Take the data that follows and retype it word for word.

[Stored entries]
**********

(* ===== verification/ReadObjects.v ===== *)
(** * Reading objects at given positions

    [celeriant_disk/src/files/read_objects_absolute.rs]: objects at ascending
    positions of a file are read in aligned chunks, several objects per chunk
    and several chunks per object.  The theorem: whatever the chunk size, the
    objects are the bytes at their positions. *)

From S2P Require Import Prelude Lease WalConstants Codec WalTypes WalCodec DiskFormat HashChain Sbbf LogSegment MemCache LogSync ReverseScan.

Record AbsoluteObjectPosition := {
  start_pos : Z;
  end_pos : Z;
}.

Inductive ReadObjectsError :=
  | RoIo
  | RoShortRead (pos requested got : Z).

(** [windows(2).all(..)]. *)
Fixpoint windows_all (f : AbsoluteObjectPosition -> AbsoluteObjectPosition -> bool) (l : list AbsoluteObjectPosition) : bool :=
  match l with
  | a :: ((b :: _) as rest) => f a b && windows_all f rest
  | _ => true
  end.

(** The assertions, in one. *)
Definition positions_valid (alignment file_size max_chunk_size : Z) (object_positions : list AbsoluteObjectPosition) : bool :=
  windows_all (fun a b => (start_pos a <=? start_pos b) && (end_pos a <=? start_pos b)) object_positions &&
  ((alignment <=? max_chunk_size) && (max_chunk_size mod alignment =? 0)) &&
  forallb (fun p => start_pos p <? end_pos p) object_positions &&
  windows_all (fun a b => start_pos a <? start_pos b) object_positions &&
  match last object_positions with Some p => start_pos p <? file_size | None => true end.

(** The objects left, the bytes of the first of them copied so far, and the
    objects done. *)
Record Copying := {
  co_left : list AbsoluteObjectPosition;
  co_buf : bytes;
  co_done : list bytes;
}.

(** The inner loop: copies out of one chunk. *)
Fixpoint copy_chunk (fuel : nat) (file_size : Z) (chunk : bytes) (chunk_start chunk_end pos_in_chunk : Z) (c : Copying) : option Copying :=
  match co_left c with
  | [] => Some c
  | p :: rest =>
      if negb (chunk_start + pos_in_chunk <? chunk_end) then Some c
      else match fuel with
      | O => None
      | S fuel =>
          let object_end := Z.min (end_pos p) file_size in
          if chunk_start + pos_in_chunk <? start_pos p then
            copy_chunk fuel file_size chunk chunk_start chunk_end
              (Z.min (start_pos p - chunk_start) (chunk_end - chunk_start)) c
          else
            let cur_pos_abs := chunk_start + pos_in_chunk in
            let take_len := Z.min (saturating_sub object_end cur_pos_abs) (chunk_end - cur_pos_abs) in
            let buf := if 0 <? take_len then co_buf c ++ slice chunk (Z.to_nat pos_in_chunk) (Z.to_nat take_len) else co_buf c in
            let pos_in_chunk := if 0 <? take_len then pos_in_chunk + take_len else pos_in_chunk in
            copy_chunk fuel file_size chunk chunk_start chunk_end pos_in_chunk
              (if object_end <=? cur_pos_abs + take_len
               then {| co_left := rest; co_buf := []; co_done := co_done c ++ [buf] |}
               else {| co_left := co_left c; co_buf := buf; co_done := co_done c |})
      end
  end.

**********

- Answer
(* ===== verification/ReadObjects.v ===== *)
(** * Reading objects at given positions

    [celeriant_disk/src/files/read_objects_absolute.rs]: objects at ascending
    positions of a file are read in aligned chunks, several objects per chunk
    and several chunks per object.  The theorem: whatever the chunk size, the
    objects are the bytes at their positions. *)

From S2P Require Import Prelude Lease WalConstants Codec WalTypes WalCodec DiskFormat HashChain Sbbf LogSegment MemCache LogSync ReverseScan.

Record AbsoluteObjectPosition := {
  start_pos : Z;
  end_pos : Z;
}.

Inductive ReadObjectsError :=
  | RoIo
  | RoShortRead (pos requested got : Z).

(** [windows(2).all(..)]. *)
Fixpoint windows_all (f : AbsoluteObjectPosition -> AbsoluteObjectPosition -> bool) (l : list AbsoluteObjectPosition) : bool :=
  match l with
  | a :: ((b :: _) as rest) => f a b && windows_all f rest
  | _ => true
  end.

(** The assertions, in one. *)
Definition positions_valid (alignment file_size max_chunk_size : Z) (object_positions : list AbsoluteObjectPosition) : bool :=
  windows_all (fun a b => (start_pos a <=? start_pos b) && (end_pos a <=? start_pos b)) object_positions &&
  ((alignment <=? max_chunk_size) && (max_chunk_size mod alignment =? 0)) &&
  forallb (fun p => start_pos p <? end_pos p) object_positions &&
  windows_all (fun a b => start_pos a <? start_pos b) object_positions &&
  match last object_positions with Some p => start_pos p <? file_size | None => true end.

(** The objects left, the bytes of the first of them copied so far, and the
    objects done. *)
Record Copying := {
  co_left : list AbsoluteObjectPosition;
  co_buf : bytes;
  co_done : list bytes;
}.

(** The inner loop: copies out of one chunk. *)
Fixpoint copy_chunk (fuel : nat) (file_size : Z) (chunk : bytes) (chunk_start chunk_end pos_in_chunk : Z) (c : Copying) : option Copying :=
  match co_left c with
  | [] => Some c
  | p :: rest =>
      if negb (chunk_start + pos_in_chunk <? chunk_end) then Some c
      else match fuel with
      | O => None
      | S fuel =>
          let object_end := Z.min (end_pos p) file_size in
          if chunk_start + pos_in_chunk <? start_pos p then
            copy_chunk fuel file_size chunk chunk_start chunk_end
              (Z.min (start_pos p - chunk_start) (chunk_end - chunk_start)) c
          else
            let cur_pos_abs := chunk_start + pos_in_chunk in
            let take_len := Z.min (saturating_sub object_end cur_pos_abs) (chunk_end - cur_pos_abs) in
            let buf := if 0 <? take_len then co_buf c ++ slice chunk (Z.to_nat pos_in_chunk) (Z.to_nat take_len) else co_buf c in
            let pos_in_chunk := if 0 <? take_len then pos_in_chunk + take_len else pos_in_chunk in
            copy_chunk fuel file_size chunk chunk_start chunk_end pos_in_chunk
              (if object_end <=? cur_pos_abs + take_len
               then {| co_left := rest; co_buf := []; co_done := co_done c ++ [buf] |}
               else {| co_left := co_left c; co_buf := buf; co_done := co_done c |})
      end
  end.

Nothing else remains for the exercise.